Il dollaro è sotto attacco in Asia, dove la Cina sta orchestrando una crescente concorrenza allo status di valuta di riserva globale della divisa americana. Mission impossible per il breve e medio termine. La supremazia delle banconote con l’effige di George Washington è fuori discussione oggi, tra un anno e possibilmente anche tra dieci anni. Ma la superpotenza americana non può permettersi di commettere l’errore di autocompiacersi, perché i segni di un certo suo declino esistono, non da oggi, e non vanno sottovalutati.
Una valuta è forte quando forte è la sua economia. Da questo punto di vista, nessuno oggi affermerebbe in giro per il mondo che gli Stati Uniti abbiano un’economia fiacca. Il PIL pro-capite superava i 75.000 dollari nel 2022, quando nell’Area Euro non arrivava a 36.500 dollari, meno della metà. Certo, il costo della vita è più alto Oltreoceano, ma resta indubbio che la ricchezza tra gli americani sia altissima. Il dollaro sarebbe in una botte di ferro, se pensiamo che il PIL pro-capite in Cina fosse soltanto di 12.420 dollari a fine 2022, un sesto della superpotenza americana.
Tuttavia, c’è modo e modo di produrre ricchezza. E gli Stati Uniti stanno accumulando debiti sempre più alti. Tra settore pubblico e privato, superano il 350% del PIL. A fine anni Novanta, erano ancora sotto il 245%. Se è nota la propensione all’indebitamento delle famiglie, il trend più preoccupante negli ultimi decenni riguarda il debito pubblico. E’ salito al 129% del PIL dal 59% del ’99. Un boom che si spiega con l’incapacità del governo federale di tenere a bada la spesa pubblica. Infatti, se è vero che le entrate fiscali nel 2021 erano al 26,6% del PIL, risultando in calo dal 28,3% di inizio millennio, le uscite nel frattempo sono salite dal 31,7% al 37% del PIL.
Forza dollaro è fiducia
Il deficit fiscale medio tra 2000 e 2019 (abbiamo escluso volutamente gli anni della pandemia) è stato del 3,6%, coincidente quasi perfettamente con il disavanzo commerciale tra 2000 e 2022.

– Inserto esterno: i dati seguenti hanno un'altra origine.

(* ===== verification/_CoqProject ===== *)
-Q . S2P
Prelude.v
PyFloat.v
FloatRound.v
Text.v
Clock.v
PyValue.v
JsonParse.v
CborCodec.v
Protocol.v
Events.v
LiveEvents.v
Agents.v
Motivation.v
SelfImprovement.v
Contracts.v
Policy.v
Json.v
Maf.v
ModelAgents.v
Persona.v
PersonaBundle.v
Autonomy.v
Federation.v
StateSync.v
CliAdapter.v
Store.v
JsonNumbers.v
JsonRoundTrip.v
StoreTypes.v
Memory.v
Approval.v
Lifecycle.v
Artifact.v
Deploy.v
DeployProtocol.v
PromptContext.v
Catalog.v
Skills.v
Inference.v
ProviderProfiles.v
PlanQuality.v
RunEvidence.v
Workflow.v
RunSafety.v
RunRecords.v
RunTrace.v
RunFrames.v
AgentRun.v
EventDaemon.v
EventService.v
RunCommands.v
UserPrompt.v
Social.v
SocialAdapters.v
SocialSamples.v
SocialRegistry.v
SocialTest.v
SocialGateway.v
QQWebhook.v
QQGateway.v
SocialIngress.v
SocialSafety.v
Reply.v
UnitQuery.v
UnitCommands.v
Workspace.v
UnitState.v
Wrapper.v
UnitEvents.v
Listener.v
CallbackSmoke.v
SerialShell.v
Regex.v
MemoryEvidence.v
MemoryPlan.v
ArgParse.v
CommandTables.v
CommandLine.v
CoreLines.v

La dinamica del PIL potrà anche apparire positiva, ma se andiamo ad approfondire le cose stanno molto meno bene di quanto pensiamo. Tra il 1999 e il 2022, il PIL è cresciuto di 16.240 miliardi (+164%) in termini nominali, il debito pubblico di 25.645 miliardi (+455%). Ci sono voluti 1,58 dollari di debito per produrre 1 dollaro in più di PIL. Questi dati dimostrano che gli Stati Uniti sono e resteranno anche nei prossimi anni una superpotenza, ma basano da troppo tempo le direttrici della loro crescita su fondamentali insostenibili. L’eccesso di debito è reso possibile grazie a un dollaro forte, universalmente riconosciuto e accettato negli scambi commerciali e finanziari.
In pratica, il benessere degli americani si regge sulla fiducia che il resto del mondo ha di Zio Sam. Essa è un bene prezioso, ma non incondizionato. Continuare ad accumulare debiti senza risolvere il nodo del rapporto tra spesa e tassazione, può portare in un futuro neppure così lontano a dubitare del dollaro quale valuta di riserva mondiale. Tra l’altro, uno degli svantaggi di essere una superpotenza è che i presunti “amici” ti mollano al sentore degli scricchiolii. Il discorso pronunciato da Emmanuel Macron contro dollaro e politica estera americana è sintomatico di un certo modo di pensare presso le cancellerie occidentali: gli Stati Uniti sono i nostri migliori alleati finché portano benefici, nel caso contrario saremo semplici conoscenti. Se San Pietro rinnegò Gesù per tre volte, immaginate cosa accade tra gli stati in caso di difficoltà.